Monday, March 31, 2008

Gran Bar Danzon: Creativity at Last!

To my left sat two alternative American girls struggling with the wine list. To my right, a group of expensively dressed debutantes and one boy with a very fake tan. Gran Bar Danzon is listed in the Lonely Planet Guide book, so there are many English speakers there, but this did not detract too much from the hip atmosphere and interesting menu.

Situated on the second floor of a two-story building in Recoleta, the restaurant emanates a chic, minimalist style with concrete walls, candles and a long dark bar. One side of the restaurant is dedicated to lounging, while the other is reserved for eating. On one wall is a massive display of wine bottles kept in temperature-controlled cases, a physical representation of the extensive Argentine wine list.

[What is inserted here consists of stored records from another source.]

(** A session as it is stored, and as it is read, with its totals. *)
Record AgentSession := mkAgentSession {
  as_ID : string; as_OrgID : string; as_Type : string; as_Status : string; as_UserID : option string;
  as_ServiceAccountID : option string; as_Title : option string; as_ModelName : option string;
  as_Metadata : option string; as_Report : option string; as_Error : option string; as_StartedAt : Z;
  as_UpdatedAt : Z; as_CompletedAt : option Z
}.
Record SessionTotals := mkTotals {
  to_StepCount : Z; to_InputTokens : Z; to_OutputTokens : Z; to_ReasoningTokens : Z; to_CachedInputTokens : Z;
  to_CachedOutputTokens : Z; to_CostUSD : option float64; to_UnpricedSteps : Z; to_StepDurationMs : Z
}.
Record Session := mkSession { ss_Row : AgentSession; ss_Totals : SessionTotals }.
(** A step: its cost is a float64 in the program and a NUMERIC in the table. *)
Record Step (C : Type) := mkStep {
  sp_ID : string; sp_SessionID : string; sp_Seq : Z; sp_Kind : string; sp_Name : option string;
  sp_ModelName : option string; sp_Input : option string; sp_Output : option string; sp_Text : option string;
  sp_FinishReason : option string; sp_Error : option string; sp_InputTokens : option Z; sp_OutputTokens : option Z;
  sp_ReasoningTokens : option Z; sp_CachedInputTokens : option Z; sp_CachedOutputTokens : option Z;
  sp_CostUSD : option C; sp_StartedAt : Z; sp_CompletedAt : Z
}.
#[global] Arguments mkStep {C}.
#[global] Arguments sp_ID {C}. #[global] Arguments sp_SessionID {C}. #[global] Arguments sp_Seq {C}.
#[global] Arguments sp_Kind {C}. #[global] Arguments sp_Name {C}. #[global] Arguments sp_ModelName {C}.
#[global] Arguments sp_Input {C}. #[global] Arguments sp_Output {C}. #[global] Arguments sp_Text {C}.
#[global] Arguments sp_FinishReason {C}. #[global] Arguments sp_Error {C}. #[global] Arguments sp_InputTokens {C}.
#[global] Arguments sp_OutputTokens {C}. #[global] Arguments sp_ReasoningTokens {C}.
#[global] Arguments sp_CachedInputTokens {C}. #[global] Arguments sp_CachedOutputTokens {C}.
#[global] Arguments sp_CostUSD {C}. #[global] Arguments sp_StartedAt {C}. #[global] Arguments sp_CompletedAt {C}.
Definition with_payload {C D} (st : Step C) (seq : Z) (input output : option string) (cost : option D) : Step D :=
  mkStep (sp_ID st) (sp_SessionID st) seq (sp_Kind st) (sp_Name st) (sp_ModelName st) input output (sp_Text st)
    (sp_FinishReason st) (sp_Error st) (sp_InputTokens st) (sp_OutputTokens st) (sp_ReasoningTokens st)
    (sp_CachedInputTokens st) (sp_CachedOutputTokens st) cost (sp_StartedAt st) (sp_CompletedAt st).

Record SessionFilter := mkFilter {
  sf_Type : option string; sf_Status : option string; sf_Since : Z; sf_Limit : Z; sf_Offset : Z
}.
(** The columns the two queries of a summary share; [TypeSummary] adds the type. *)
Record Aggregates := mkAggregates {
  ag_TotalSessions : Z; ag_CompletedSessions : Z; ag_FailedSessions : Z; ag_RunningSessions : Z;
  ag_TotalDurationMs : Z; ag_Totals : SessionTotals
}.
Record Summary := mkSummary { su_All : Aggregates; su_ByType : list (string * Aggregates) }.

Record AgentTables := mkAgentTables {
  a_orgs : gset string; a_users : gset string; a_accounts : gset string;
  a_sessions : gmap string AgentSession; a_steps : gmap string (Step Z)
}.
Definition set_sessions (d : AgentTables) t := mkAgentTables (a_orgs d) (a_users d) (a_accounts d) t (a_steps d).
Definition set_steps (d : AgentTables) t := mkAgentTables (a_orgs d) (a_users d) (a_accounts d) (a_sessions d) t.
Definition AgentEff (A : Type) : Type := Eff (World AgentTables) (result store_err A).

(** NUMERIC(16,8) in ([None]: out of range) and out ([::float8]), and SUM over float8. *)
Class CostColumn := { cost_in : float64 -> option Z; cost_out : Z -> float64; float8_sum : list float64 -> float64 }.
Class AgentPayload := { #[global] agent_column :: JsonColumn string }.

(** ** Aggregates *)

Definition zsum (l : list Z) : Z := foldr Z.add 0%Z l.
(** COALESCE(SUM(x), 0), and SUM(x), which is NULL without values. *)
Definition sum0 {R} (f : R -> option Z) (l : list R) : Z := zsum (omap f l).
Definition sum_of {A} (sum : list A -> A) (l : list A) : option A := match l with [] => None | _ => Some (sum l) end.
Definition count {R} (p : R -> bool) (l : list R) : Z := Z.of_nat (length (List.filter p l)).
(** EXTRACT(EPOCH FROM ...) * 1000, rounded as a cast to bigint does. *)
Definition millis (ns : Z) : Z := (Z.sgn ns * ((2 * Z.abs ns + 1000000) / 2000000))%Z.

Section Store.
Context `{UuidText} `{AgentPayload} `{CostColumn}.
Implicit Types d : AgentTables.

Definition unpriced (st : Step Z) : bool := String.eqb (sp_Kind st) KindLLM && negb (found (sp_CostUSD st)).
Definition duration {C} (st : Step C) : Z := (sp_CompletedAt st - sp_StartedAt st)%Z.
(** agentSessionTotalsJoin, of the steps of one session. *)
Definition totals_of (l : list (Step Z)) : SessionTotals :=
  mkTotals (Z.of_nat (length l)) (sum0 sp_InputTokens l) (sum0 sp_OutputTokens l) (sum0 sp_ReasoningTokens l)
    (sum0 sp_CachedInputTokens l) (sum0 sp_CachedOutputTokens l) (cost_out <$> sum_of zsum (omap sp_CostUSD l))
    (count unpriced l) (millis (zsum (map duration l))).
Definition step_of (sessionID : string) (st : Step Z) : bool := String.eqb (sp_SessionID st) sessionID.
Definition steps_of (sessionID : string) d : list (Step Z) := select (step_of sessionID) (a_steps d).
Definition read_session d (s : AgentSession) : Session := mkSession s (totals_of (steps_of (as_ID s) d)).

(** ** Sessions *)

(** [if len(raw) > 0 { column = raw }] *)
Definition raw_column (raw : option string) : option (option string) :=
  nullable (if str_empty (default "" raw) then None else raw).
Definition insert_session (s : AgentSession) d : result store_err AgentTables :=
  match raw_column (as_Metadata s) with
  | None => bad_syntax
  | Some metadata =>
      if negb (forallb valid_uuid [as_ID s; as_OrgID s] && opt_ok valid_uuid (as_UserID s) &&
               opt_ok valid_uuid (as_ServiceAccountID s)) then bad_syntax
      else if found (a_sessions d !! as_ID s) || negb (bool_decide (as_OrgID s ∈ a_orgs d)) ||
              negb (opt_ok (fun u => bool_decide (u ∈ a_users d)) (as_UserID s)) ||
              negb (opt_ok (fun u => bool_decide (u ∈ a_accounts d)) (as_ServiceAccountID s)) then violation
      else Ok (set_sessions d (<[as_ID s := mkAgentSession (as_ID s) (as_OrgID s) (as_Type s) (as_Status s) (as_UserID s)
                 (as_ServiceAccountID s) (as_Title s) (as_ModelName s) metadata None None (as_StartedAt s) (as_UpdatedAt s)
                 None]> (a_sessions d)))
  end.
Definition CreateAgentSession (s : AgentSession) : AgentEff unit := exec (insert_session s).

Definition GetAgentSession (id : string) : AgentEff (option Session) :=
  query [id] (fun d => read_session d <$> a_sessions d !! id).

Definition in_period (orgID : string) (since : Z) (s : AgentSession) : bool :=
  String.eqb (as_OrgID s) orgID && (since <=? as_StartedAt s)%Z.
Definition opt_eq (o : option string) (v : string) : bool := match o with Some x => String.eqb v x | None => true end.
Definition in_filter (orgID : string) (f : SessionFilter) (s : AgentSession) : bool :=
  in_period orgID (sf_Since f) s && opt_eq (sf_Type f) (as_Type s) && opt_eq (sf_Status f) (as_Status s).
Definition ListAgentSessions (orgID : string) (f : SessionFilter) : AgentEff (list Session * Z) :=
  func (
    total <- try (query [orgID] (fun d => Z.of_nat (length (select (in_filter orgID f) (a_sessions d))))) Err ;;
    out <- try (query [orgID] (fun d =>
             map (read_session d) (take (Z.to_nat (sf_Limit f)) (drop (Z.to_nat (sf_Offset f))
               (order_by (desc (by_key as_StartedAt)) (select (in_filter orgID f) (a_sessions d))))))) Err ;;
    gret (Ok (out, total))).

Definition finished (status : string) (report errMsg : option string) (completedAt : Z) (s : AgentSession) : AgentSession :=
  mkAgentSession (as_ID s) (as_OrgID s) (as_Type s) status (as_UserID s) (as_ServiceAccountID s) (as_Title s)
    (as_ModelName s) (as_Metadata s) report errMsg (as_StartedAt s) completedAt (Some completedAt).
(** WHERE id=$5 AND status='running'; no row affected is a conflict. *)
Definition finish_session (id status : string) (report errMsg : option string) (completedAt : Z) d :
    result store_err AgentTables :=
  if negb (valid_uuid id) then bad_syntax else
  match a_sessions d !! id with
  | Some s => if String.eqb (as_Status s) StatusRunning
              then Ok (set_sessions d (<[id := finished status report errMsg completedAt s]> (a_sessions d)))
              else Err ErrConflict
  | None => Err ErrConflict
  end.
Definition FinishAgentSession (id status : string) (report errMsg : option string) (completedAt : Z) : AgentEff unit :=
  exec (finish_session id status report errMsg completedAt).

(** ** Steps *)

(** COALESCE(MAX(seq), 0) + 1 *)
Definition next_seq (sessionID : string) d : Z := (foldr Z.max 0 (map sp_Seq (steps_of sessionID d)) + 1)%Z.
Definition token_columns {C} (st : Step C) : bool :=
  forallb (opt_ok int4) [sp_InputTokens st; sp_OutputTokens st; sp_ReasoningTokens st; sp_CachedInputTokens st; sp_CachedOutputTokens st].
Definition stored_step (st : Step float64) (seq : Z) : option (Step Z) :=
  input ← raw_column (sp_Input st);
  output ← raw_column (sp_Output st);
  cost ← match sp_CostUSD st with None => Some None | Some c => option_map Some (cost_in c) end;
  if token_columns st && int4 seq then Some (with_payload st seq input output cost) else None.
Definition insert_step (st : Step float64) d : result store_err (Z * AgentTables) :=
  let seq := next_seq (sp_SessionID st) d in
  match stored_step st seq with
  | None => bad_syntax
  | Some row =>
      if negb (forallb valid_uuid [sp_ID st; sp_SessionID st]) then bad_syntax
      else if found (a_steps d !! sp_ID st) || negb (found (a_sessions d !! sp_SessionID st)) ||
              existsb (fun x => Z.eqb (sp_Seq x) seq) (steps_of (sp_SessionID st) d) then violation
      else Ok (seq, set_steps d (<[sp_ID st := row]> (a_steps d)))
  end.
Definition touched_session (t : Z) (s : AgentSession) : AgentSession :=
  mkAgentSession (as_ID s) (as_OrgID s) (as_Type s) (as_Status s) (as_UserID s) (as_ServiceAccountID s) (as_Title s)
    (as_ModelName s) (as_Metadata s) (as_Report s) (as_Error s) (as_StartedAt s) t (as_CompletedAt s).
Definition bump_session (id : string) (t : Z) d : result store_err AgentTables :=
  if negb (valid_uuid id) then bad_syntax else
  match a_sessions d !! id with
  | Some s => Ok (set_sessions d (<[id := touched_session t s]> (a_sessions d)))
  | None => Ok d
  end.
(** Two statements, not in a transaction. *)
Definition CreateAgentSessionStep (st : Step float64) : AgentEff Z :=
  func (
    seq <- try (returning (insert_step st)) Err ;;
    _ <- try (exec (bump_session (sp_SessionID st) (sp_CompletedAt st))) Err ;;
    gret (Ok seq)).

Definition read_step (st : Step Z) : Step float64 :=
  with_payload st (sp_Seq st) (sp_Input st) (sp_Output st) (cost_out <$> sp_CostUSD st).
Definition ListAgentSessionSteps (sessionID : string) : AgentEff (list (Step float64)) :=
  query [sessionID] (fun d => map read_step (order_by (by_key sp_Seq) (steps_of sessionID d))).

(** ** Summaries *)

Definition with_status (status : string) (s : Session) : bool := String.eqb (as_Status (ss_Row s)) status.
Definition run_time (s : Session) : option Z := (fun t => (t - as_StartedAt (ss_Row s))%Z) <$> as_CompletedAt (ss_Row s).
Definition added (f : SessionTotals -> Z) (l : list Session) : Z := zsum (map (fun s => f (ss_Totals s)) l).
Definition aggregates (l : list Session) : Aggregates :=
  mkAggregates (Z.of_nat (length l)) (count (with_status StatusCompleted) l) (count (with_status StatusFailed) l)
    (count (with_status StatusRunning) l) (millis (sum0 run_time l))
    (mkTotals (added to_StepCount l) (added to_InputTokens l) (added to_OutputTokens l) (added to_ReasoningTokens l)
       (added to_CachedInputTokens l) (added to_CachedOutputTokens l)
       (sum_of float8_sum (omap (fun s => to_CostUSD (ss_Totals s)) l)) (added to_UnpricedSteps l)
       (added to_StepDurationMs l)).
Definition in_summary (orgID : string) (since : Z) (sessionType : option string) (s : AgentSession) : bool :=
  in_period orgID since s && opt_eq sessionType (as_Type s).
Definition summed (orgID : string) (since : Z) (sessionType : option string) d : list Session :=
  map (read_session d) (select (in_summary orgID since sessionType) (a_sessions d)).
Definition of_type (t : string) (s : Session) : bool := String.eqb (as_Type (ss_Row s)) t.
(** GROUP BY s.type ORDER BY total_sessions DESC *)
Definition by_type (l : list Session) : list (string * Aggregates) :=
  order_by (desc (by_key (fun ta : string * Aggregates => ag_TotalSessions ta.2)))
    (map (fun t => (t, aggregates (List.filter (of_type t) l))) (remove_dups (map (fun s => as_Type (ss_Row s)) l))).
Definition GetAgentSessionSummary (orgID : string) (since : Z) (sessionType : option string) : AgentEff Summary :=
  func (
    all <- try (query [orgID] (fun d => aggregates (summed orgID since sessionType d))) Err ;;
    types <- try (query [orgID] (fun d => by_type (summed orgID since sessionType d))) Err ;;
    gret (Ok (mkSummary all types))).
End Store.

The very wine-savvy host showed us to our table and asked if we needed help with the wine list. We ended up choosing a Cabernet Sauvignon called Kaiken at about AR$55. He tried to push us a little higher for a better quality wine, but, alas, we could not afford it. The wine we chose was fine, but for those on a bigger budget, Gran Bar Danzon offers many options from more familiar blends such as Malbec, to the less well known such as the wine Torrontes of Salta. After tackling the wine list, we dug into the menu.

The left side of the menu is dominated by sushi and sashimi. I do not trust Sushi at non-Japanese restaurants, and it appeared to me that this was an addition to keep up with the BA sushi trend rather than a true passion (a must in a good sushi chef). The chef’s attention was obviously focused on the contemporary cuisine options on the right side. In fact, it is one of the most creative menus I have seen in Buenos Aires, and for this I give the chef much credit. The choice was a tough one, but S and I finally made some decisions.

To start, I had a very good lamb duo. The first part was a lamb carpaccio rolled around cream cheese. I am usually not a fan of cream cheese unless on a bagel, and perhaps a different cheese could have been substituted for a more refined offering, but it was well presented and tasted good. The second part was a miniature rack of lamb, well seasoned and cooked, and served with some delicious new potatoes. S had a ceviche of king crab and salmon (?), very good with a strong dose of cilantro. I would definitely order that again. Another interesting appetizer was the pork and vegetable spring rolls. I didn’t try them but they sure looked tasty.

For a main course, S and I split the rabbit ravioli with ricotta emulsion. I must say, while acceptable, I was a somewhat disappointed with this dish. The emulsion didn’t have much flavor and didn’t add substance to the dish. The rabbit filling tasted good, but it could have used some cheese, as it was rather dry. The other main that looked very appealing to me was the pork loin stuffed with morsilla. They always do meat well here in Argentina, so next time I would lean towards that.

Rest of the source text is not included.